— DATA SHOWN —
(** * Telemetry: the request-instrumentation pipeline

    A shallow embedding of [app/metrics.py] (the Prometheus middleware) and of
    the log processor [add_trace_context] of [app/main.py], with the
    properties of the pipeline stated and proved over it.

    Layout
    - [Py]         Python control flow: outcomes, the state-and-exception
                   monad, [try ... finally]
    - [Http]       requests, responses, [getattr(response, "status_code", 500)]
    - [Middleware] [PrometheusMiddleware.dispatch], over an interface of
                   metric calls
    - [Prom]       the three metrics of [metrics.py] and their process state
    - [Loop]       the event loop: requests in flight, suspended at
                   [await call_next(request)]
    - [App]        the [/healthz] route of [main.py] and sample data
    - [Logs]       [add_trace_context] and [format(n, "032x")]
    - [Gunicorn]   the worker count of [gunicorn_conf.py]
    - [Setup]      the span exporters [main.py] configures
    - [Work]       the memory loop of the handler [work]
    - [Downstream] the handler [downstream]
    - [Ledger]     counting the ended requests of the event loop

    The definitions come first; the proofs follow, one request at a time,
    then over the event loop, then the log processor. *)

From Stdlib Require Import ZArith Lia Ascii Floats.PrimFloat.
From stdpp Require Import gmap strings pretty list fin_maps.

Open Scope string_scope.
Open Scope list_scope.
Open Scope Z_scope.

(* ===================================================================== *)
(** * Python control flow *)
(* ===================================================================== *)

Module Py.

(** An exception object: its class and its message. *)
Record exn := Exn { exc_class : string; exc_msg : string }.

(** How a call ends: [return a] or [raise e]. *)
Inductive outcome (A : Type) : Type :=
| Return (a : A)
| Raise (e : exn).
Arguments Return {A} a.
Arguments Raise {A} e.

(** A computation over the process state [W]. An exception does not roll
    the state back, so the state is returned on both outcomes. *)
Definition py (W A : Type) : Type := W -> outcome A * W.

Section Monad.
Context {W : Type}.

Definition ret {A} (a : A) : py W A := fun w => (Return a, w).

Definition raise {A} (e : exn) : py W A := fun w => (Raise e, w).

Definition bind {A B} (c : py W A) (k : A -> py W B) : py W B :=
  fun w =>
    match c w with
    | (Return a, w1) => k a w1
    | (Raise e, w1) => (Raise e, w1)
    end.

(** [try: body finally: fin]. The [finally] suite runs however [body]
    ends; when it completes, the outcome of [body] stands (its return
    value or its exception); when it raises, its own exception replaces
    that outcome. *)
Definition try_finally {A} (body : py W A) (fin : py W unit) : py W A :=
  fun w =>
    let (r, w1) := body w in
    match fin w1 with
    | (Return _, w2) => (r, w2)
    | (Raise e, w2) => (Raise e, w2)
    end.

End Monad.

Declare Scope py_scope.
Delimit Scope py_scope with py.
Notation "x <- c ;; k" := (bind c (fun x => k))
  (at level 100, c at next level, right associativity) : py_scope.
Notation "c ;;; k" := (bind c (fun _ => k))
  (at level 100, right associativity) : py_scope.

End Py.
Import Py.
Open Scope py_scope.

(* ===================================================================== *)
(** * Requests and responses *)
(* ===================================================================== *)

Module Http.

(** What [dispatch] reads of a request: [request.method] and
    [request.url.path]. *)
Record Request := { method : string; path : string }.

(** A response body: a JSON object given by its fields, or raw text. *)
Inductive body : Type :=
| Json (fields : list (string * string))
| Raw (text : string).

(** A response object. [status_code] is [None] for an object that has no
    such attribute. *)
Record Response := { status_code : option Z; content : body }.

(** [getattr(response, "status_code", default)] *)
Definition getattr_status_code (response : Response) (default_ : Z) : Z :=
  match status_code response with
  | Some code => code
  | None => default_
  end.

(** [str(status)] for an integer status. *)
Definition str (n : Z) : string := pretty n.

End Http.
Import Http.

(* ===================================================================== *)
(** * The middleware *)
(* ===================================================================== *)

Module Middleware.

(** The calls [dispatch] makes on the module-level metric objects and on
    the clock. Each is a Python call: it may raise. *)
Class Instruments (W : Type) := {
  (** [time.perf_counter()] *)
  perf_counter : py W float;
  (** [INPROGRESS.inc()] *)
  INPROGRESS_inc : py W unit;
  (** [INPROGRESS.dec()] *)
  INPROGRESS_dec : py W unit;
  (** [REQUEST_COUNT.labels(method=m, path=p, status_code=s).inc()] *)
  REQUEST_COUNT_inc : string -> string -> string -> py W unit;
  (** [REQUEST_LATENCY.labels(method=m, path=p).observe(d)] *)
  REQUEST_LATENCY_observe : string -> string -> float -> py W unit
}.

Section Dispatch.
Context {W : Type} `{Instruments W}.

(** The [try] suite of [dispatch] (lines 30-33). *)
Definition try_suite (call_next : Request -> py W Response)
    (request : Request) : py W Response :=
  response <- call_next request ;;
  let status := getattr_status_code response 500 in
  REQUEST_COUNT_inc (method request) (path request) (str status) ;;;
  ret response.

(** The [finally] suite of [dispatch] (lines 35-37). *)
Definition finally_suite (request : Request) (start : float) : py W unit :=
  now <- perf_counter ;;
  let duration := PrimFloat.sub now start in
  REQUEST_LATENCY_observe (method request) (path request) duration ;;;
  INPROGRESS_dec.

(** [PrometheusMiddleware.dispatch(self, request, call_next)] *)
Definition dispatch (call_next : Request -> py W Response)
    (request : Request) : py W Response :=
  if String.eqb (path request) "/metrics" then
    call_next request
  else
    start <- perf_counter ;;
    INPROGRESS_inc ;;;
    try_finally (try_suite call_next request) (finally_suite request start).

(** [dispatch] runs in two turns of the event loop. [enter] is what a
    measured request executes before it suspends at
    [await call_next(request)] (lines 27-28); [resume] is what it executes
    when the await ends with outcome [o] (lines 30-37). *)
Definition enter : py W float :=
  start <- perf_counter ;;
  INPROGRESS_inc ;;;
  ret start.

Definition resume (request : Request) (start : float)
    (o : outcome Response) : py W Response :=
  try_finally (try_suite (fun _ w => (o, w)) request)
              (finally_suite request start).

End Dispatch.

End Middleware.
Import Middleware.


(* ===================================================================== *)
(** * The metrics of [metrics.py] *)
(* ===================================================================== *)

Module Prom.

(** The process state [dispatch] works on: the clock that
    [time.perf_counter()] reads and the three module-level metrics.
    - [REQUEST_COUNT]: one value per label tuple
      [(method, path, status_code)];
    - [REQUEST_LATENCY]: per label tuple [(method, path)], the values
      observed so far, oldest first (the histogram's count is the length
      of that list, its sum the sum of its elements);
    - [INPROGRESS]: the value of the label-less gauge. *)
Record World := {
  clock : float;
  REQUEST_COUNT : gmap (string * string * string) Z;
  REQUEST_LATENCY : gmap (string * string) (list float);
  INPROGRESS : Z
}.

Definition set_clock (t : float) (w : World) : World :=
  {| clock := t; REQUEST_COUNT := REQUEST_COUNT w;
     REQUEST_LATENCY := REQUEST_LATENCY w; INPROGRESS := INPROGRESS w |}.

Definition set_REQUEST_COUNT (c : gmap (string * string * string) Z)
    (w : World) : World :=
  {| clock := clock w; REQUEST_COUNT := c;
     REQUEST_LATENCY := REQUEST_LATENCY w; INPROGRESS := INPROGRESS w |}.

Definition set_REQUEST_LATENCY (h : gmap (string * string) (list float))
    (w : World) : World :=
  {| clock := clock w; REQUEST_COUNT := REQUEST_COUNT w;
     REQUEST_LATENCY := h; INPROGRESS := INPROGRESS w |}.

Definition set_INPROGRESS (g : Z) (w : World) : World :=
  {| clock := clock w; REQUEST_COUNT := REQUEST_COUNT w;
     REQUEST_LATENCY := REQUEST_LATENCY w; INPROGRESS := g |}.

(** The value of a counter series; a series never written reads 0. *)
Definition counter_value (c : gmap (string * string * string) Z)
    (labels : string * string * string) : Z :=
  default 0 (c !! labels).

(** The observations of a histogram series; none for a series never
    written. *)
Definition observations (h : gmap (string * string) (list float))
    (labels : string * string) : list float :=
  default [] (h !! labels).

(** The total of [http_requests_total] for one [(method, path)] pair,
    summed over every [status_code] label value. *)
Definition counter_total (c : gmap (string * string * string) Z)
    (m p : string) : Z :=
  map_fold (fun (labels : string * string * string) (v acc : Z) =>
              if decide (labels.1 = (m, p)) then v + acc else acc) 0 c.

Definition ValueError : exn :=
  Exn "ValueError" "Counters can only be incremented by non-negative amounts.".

...

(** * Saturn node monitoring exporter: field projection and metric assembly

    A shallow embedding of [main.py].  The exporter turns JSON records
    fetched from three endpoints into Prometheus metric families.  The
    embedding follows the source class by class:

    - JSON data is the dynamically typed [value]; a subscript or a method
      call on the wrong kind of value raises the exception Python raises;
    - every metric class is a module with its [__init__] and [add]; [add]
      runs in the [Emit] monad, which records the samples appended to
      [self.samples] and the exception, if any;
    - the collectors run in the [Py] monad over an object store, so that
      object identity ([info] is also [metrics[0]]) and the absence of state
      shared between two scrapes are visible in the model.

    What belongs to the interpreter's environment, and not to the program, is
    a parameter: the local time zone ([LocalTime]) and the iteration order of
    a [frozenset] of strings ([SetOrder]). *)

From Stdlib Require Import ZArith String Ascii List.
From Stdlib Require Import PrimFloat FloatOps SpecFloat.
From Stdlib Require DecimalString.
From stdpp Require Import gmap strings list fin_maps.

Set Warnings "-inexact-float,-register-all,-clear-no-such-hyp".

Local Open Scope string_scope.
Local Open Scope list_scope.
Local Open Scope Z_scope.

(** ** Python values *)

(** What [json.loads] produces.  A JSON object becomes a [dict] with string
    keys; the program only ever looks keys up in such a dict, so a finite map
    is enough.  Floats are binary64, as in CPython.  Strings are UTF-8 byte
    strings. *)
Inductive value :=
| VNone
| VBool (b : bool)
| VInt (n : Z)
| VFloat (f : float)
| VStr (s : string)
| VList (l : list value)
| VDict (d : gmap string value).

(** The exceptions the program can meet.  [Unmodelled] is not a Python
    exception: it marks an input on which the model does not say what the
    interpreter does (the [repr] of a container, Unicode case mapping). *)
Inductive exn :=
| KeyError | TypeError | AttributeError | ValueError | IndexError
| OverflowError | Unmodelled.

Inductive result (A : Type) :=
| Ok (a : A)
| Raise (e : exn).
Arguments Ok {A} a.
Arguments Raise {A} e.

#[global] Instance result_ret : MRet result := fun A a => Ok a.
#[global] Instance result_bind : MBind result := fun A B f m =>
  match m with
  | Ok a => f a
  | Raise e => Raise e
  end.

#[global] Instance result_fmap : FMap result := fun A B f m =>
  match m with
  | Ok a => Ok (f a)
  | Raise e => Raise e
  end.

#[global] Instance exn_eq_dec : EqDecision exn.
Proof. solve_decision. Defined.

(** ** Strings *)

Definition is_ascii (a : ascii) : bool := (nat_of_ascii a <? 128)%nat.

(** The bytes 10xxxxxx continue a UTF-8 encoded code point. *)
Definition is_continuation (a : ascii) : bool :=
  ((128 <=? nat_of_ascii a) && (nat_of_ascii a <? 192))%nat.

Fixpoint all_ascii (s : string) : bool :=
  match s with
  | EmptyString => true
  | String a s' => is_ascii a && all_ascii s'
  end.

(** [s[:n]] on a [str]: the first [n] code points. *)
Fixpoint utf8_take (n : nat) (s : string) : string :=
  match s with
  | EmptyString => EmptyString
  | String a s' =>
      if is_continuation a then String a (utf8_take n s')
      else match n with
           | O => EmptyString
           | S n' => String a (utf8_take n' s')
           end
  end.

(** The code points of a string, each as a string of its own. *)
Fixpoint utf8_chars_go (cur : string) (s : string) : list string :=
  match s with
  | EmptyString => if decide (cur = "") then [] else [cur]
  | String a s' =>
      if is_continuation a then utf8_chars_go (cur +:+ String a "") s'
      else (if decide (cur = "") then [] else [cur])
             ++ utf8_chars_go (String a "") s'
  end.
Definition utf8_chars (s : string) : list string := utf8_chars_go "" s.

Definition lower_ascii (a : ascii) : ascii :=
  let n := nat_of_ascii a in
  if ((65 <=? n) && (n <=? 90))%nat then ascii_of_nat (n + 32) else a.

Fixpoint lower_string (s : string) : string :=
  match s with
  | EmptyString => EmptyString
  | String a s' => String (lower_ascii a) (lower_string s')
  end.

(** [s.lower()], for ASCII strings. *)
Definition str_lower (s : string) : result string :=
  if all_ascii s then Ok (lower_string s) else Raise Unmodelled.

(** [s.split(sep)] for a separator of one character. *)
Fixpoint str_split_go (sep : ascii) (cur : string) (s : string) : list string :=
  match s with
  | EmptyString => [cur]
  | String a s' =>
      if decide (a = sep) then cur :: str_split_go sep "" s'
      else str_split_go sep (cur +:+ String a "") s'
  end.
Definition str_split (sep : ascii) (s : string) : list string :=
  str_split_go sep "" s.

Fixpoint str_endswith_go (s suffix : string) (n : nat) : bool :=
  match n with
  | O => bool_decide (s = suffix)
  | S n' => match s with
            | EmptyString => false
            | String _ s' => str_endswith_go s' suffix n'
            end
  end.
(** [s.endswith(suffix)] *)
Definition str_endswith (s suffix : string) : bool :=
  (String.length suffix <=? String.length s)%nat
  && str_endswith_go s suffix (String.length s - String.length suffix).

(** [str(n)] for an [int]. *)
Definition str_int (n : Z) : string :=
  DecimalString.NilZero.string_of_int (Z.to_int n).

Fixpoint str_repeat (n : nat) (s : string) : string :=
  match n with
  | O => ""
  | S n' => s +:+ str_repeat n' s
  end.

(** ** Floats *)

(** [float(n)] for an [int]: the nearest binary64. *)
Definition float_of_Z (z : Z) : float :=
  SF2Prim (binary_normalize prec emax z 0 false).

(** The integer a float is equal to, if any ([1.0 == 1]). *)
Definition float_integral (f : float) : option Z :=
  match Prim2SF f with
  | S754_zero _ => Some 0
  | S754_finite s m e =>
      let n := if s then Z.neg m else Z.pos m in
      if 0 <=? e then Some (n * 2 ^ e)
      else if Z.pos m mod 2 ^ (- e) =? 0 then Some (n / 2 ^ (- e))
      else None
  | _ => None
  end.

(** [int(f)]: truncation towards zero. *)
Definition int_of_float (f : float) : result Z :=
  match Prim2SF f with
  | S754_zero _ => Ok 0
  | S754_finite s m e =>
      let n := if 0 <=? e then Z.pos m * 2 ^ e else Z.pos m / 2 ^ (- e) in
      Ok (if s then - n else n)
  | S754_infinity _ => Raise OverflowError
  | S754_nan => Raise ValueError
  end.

---

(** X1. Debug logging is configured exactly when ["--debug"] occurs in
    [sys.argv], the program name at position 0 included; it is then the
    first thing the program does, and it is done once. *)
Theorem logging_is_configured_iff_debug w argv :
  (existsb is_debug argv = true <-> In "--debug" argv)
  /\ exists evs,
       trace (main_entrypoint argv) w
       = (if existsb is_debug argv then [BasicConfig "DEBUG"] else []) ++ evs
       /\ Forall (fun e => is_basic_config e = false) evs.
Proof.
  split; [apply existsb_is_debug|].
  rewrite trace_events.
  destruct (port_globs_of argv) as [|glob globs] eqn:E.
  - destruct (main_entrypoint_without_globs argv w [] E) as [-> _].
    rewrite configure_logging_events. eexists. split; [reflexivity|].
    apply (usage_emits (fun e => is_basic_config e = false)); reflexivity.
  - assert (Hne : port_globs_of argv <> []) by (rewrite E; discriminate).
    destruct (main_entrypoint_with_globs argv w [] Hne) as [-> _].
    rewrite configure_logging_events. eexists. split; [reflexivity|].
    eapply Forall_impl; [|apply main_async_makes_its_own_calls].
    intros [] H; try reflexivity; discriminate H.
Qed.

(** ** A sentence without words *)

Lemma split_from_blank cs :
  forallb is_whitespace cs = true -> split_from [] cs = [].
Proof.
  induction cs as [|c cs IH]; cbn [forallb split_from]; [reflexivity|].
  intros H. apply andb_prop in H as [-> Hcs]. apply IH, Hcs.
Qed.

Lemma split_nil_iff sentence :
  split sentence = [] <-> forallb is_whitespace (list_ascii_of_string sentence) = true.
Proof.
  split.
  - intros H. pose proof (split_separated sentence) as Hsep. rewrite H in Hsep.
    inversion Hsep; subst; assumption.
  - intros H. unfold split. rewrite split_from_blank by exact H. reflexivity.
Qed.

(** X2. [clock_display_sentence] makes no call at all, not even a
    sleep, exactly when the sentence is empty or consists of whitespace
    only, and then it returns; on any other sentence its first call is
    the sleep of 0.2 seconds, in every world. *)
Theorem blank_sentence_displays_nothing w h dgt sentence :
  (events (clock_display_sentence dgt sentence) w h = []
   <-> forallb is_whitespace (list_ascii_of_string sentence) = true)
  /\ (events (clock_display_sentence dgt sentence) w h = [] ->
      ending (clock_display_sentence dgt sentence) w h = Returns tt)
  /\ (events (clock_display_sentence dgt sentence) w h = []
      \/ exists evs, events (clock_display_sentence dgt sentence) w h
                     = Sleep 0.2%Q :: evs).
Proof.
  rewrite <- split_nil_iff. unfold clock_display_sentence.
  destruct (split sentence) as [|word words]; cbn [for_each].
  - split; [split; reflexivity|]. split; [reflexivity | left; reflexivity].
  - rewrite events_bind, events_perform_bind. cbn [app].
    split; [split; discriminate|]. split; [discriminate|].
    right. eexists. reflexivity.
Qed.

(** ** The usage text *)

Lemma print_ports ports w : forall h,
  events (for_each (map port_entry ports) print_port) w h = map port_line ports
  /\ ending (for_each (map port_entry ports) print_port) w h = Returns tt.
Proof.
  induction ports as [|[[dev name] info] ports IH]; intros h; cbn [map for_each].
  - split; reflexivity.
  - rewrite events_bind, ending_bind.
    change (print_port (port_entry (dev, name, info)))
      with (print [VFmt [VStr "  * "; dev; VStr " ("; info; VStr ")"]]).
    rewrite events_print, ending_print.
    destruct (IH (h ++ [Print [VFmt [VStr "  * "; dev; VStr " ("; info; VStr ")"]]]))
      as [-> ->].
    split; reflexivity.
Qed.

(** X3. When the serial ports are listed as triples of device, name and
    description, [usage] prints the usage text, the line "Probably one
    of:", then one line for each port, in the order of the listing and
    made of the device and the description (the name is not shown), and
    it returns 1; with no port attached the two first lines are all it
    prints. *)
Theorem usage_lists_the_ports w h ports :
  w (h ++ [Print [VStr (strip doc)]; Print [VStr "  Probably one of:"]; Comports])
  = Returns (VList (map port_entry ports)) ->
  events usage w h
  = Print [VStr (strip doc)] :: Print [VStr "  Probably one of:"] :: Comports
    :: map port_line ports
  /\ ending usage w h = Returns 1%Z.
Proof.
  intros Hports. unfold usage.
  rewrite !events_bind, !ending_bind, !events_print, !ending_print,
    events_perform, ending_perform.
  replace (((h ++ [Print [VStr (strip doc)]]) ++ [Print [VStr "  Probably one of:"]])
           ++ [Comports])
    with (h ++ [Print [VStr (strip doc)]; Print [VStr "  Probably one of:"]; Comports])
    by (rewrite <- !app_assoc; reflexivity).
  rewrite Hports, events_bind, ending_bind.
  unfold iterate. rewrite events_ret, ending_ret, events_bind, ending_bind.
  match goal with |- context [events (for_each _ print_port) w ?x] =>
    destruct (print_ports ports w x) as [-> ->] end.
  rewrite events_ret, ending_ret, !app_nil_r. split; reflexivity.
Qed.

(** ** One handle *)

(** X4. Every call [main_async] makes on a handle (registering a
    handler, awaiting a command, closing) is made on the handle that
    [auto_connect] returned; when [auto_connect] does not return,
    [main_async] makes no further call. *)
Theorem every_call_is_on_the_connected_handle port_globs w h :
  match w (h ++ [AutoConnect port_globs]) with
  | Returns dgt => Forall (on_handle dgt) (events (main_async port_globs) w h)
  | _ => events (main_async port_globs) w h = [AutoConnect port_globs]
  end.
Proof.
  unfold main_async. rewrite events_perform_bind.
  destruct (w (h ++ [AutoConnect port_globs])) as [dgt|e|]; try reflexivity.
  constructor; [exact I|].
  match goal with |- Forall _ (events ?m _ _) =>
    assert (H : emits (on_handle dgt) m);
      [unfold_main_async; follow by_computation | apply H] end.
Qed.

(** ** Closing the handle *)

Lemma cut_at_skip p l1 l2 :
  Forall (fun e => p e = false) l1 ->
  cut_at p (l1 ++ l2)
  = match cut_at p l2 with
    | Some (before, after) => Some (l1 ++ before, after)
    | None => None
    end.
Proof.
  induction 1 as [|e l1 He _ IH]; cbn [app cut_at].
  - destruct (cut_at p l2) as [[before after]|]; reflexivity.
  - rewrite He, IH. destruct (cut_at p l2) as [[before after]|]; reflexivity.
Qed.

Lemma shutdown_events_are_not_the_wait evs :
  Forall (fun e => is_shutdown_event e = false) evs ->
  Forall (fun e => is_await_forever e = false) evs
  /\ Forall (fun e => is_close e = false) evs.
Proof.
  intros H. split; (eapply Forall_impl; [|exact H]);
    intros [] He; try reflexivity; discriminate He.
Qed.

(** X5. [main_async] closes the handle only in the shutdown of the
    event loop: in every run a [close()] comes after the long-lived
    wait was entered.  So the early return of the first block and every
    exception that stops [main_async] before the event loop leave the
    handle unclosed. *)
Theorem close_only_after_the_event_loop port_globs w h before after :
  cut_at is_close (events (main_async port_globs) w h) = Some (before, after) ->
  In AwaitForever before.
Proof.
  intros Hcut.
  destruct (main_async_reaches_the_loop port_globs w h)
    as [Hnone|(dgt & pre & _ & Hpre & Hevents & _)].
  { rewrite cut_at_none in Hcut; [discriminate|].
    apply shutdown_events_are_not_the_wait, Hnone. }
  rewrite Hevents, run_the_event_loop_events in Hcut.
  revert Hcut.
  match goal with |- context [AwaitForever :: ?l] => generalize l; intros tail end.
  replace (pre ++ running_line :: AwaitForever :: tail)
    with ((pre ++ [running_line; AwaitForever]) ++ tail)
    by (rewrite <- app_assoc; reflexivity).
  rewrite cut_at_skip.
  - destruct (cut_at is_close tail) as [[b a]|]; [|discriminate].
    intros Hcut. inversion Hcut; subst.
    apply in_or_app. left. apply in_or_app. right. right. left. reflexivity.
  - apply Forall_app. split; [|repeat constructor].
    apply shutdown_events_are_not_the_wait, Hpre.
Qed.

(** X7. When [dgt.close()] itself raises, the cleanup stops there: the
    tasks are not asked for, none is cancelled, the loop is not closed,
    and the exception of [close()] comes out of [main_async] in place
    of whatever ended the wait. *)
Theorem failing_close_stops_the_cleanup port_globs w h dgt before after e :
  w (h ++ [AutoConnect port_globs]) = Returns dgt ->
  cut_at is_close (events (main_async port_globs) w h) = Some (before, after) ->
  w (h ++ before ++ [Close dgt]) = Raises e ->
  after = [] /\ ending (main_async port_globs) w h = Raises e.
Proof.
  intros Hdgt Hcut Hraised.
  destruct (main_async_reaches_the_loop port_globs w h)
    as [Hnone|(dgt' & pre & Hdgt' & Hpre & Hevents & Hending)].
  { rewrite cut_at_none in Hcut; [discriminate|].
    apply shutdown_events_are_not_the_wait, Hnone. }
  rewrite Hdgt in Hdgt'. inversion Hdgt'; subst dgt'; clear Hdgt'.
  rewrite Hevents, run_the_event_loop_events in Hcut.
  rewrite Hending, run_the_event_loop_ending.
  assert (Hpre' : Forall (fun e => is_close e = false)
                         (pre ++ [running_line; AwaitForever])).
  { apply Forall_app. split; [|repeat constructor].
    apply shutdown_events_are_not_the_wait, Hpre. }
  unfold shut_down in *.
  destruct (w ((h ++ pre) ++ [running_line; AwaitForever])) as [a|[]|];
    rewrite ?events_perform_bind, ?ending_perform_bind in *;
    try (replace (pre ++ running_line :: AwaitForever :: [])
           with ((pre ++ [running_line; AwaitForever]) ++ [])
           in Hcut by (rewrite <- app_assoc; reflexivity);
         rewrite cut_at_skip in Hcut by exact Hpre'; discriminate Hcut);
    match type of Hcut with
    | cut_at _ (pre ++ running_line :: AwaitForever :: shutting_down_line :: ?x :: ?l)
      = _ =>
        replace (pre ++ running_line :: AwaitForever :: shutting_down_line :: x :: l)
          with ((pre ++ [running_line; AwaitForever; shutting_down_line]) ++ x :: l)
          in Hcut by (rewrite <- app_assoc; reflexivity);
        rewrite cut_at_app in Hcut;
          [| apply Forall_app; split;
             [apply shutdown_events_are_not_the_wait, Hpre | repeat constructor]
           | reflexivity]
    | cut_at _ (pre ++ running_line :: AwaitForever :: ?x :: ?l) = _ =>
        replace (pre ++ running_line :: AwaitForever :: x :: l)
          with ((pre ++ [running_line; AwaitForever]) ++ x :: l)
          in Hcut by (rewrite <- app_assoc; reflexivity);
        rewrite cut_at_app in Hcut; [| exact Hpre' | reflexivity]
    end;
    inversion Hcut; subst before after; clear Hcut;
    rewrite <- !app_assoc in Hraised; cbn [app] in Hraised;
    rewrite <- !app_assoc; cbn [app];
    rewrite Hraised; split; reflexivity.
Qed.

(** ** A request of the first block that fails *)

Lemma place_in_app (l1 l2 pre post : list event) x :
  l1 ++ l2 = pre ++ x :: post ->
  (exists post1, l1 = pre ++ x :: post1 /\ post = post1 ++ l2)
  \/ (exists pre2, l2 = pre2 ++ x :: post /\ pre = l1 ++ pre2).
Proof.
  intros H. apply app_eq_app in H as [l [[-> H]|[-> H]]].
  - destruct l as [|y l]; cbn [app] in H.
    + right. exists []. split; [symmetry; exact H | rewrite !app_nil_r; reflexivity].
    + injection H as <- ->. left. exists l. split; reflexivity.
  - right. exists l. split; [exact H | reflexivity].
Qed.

— EXERCISE DESCRIPTION —
When the line with "the clock. Each" is reached in the data above, start copying there, and copy each line exactly until the line with "REQUEST_COUNT_inc (method request)" has been copied; copy nothing else.

— SOLVED PROBLEM —
    the clock. Each is a Python call: it may raise. *)
Class Instruments (W : Type) := {
  (** [time.perf_counter()] *)
  perf_counter : py W float;
  (** [INPROGRESS.inc()] *)
  INPROGRESS_inc : py W unit;
  (** [INPROGRESS.dec()] *)
  INPROGRESS_dec : py W unit;
  (** [REQUEST_COUNT.labels(method=m, path=p, status_code=s).inc()] *)
  REQUEST_COUNT_inc : string -> string -> string -> py W unit;
  (** [REQUEST_LATENCY.labels(method=m, path=p).observe(d)] *)
  REQUEST_LATENCY_observe : string -> string -> float -> py W unit
}.

Section Dispatch.
Context {W : Type} `{Instruments W}.

(** The [try] suite of [dispatch] (lines 30-33). *)
Definition try_suite (call_next : Request -> py W Response)
    (request : Request) : py W Response :=
  response <- call_next request ;;
  let status := getattr_status_code response 500 in
  REQUEST_COUNT_inc (method request) (path request) (str status) ;;;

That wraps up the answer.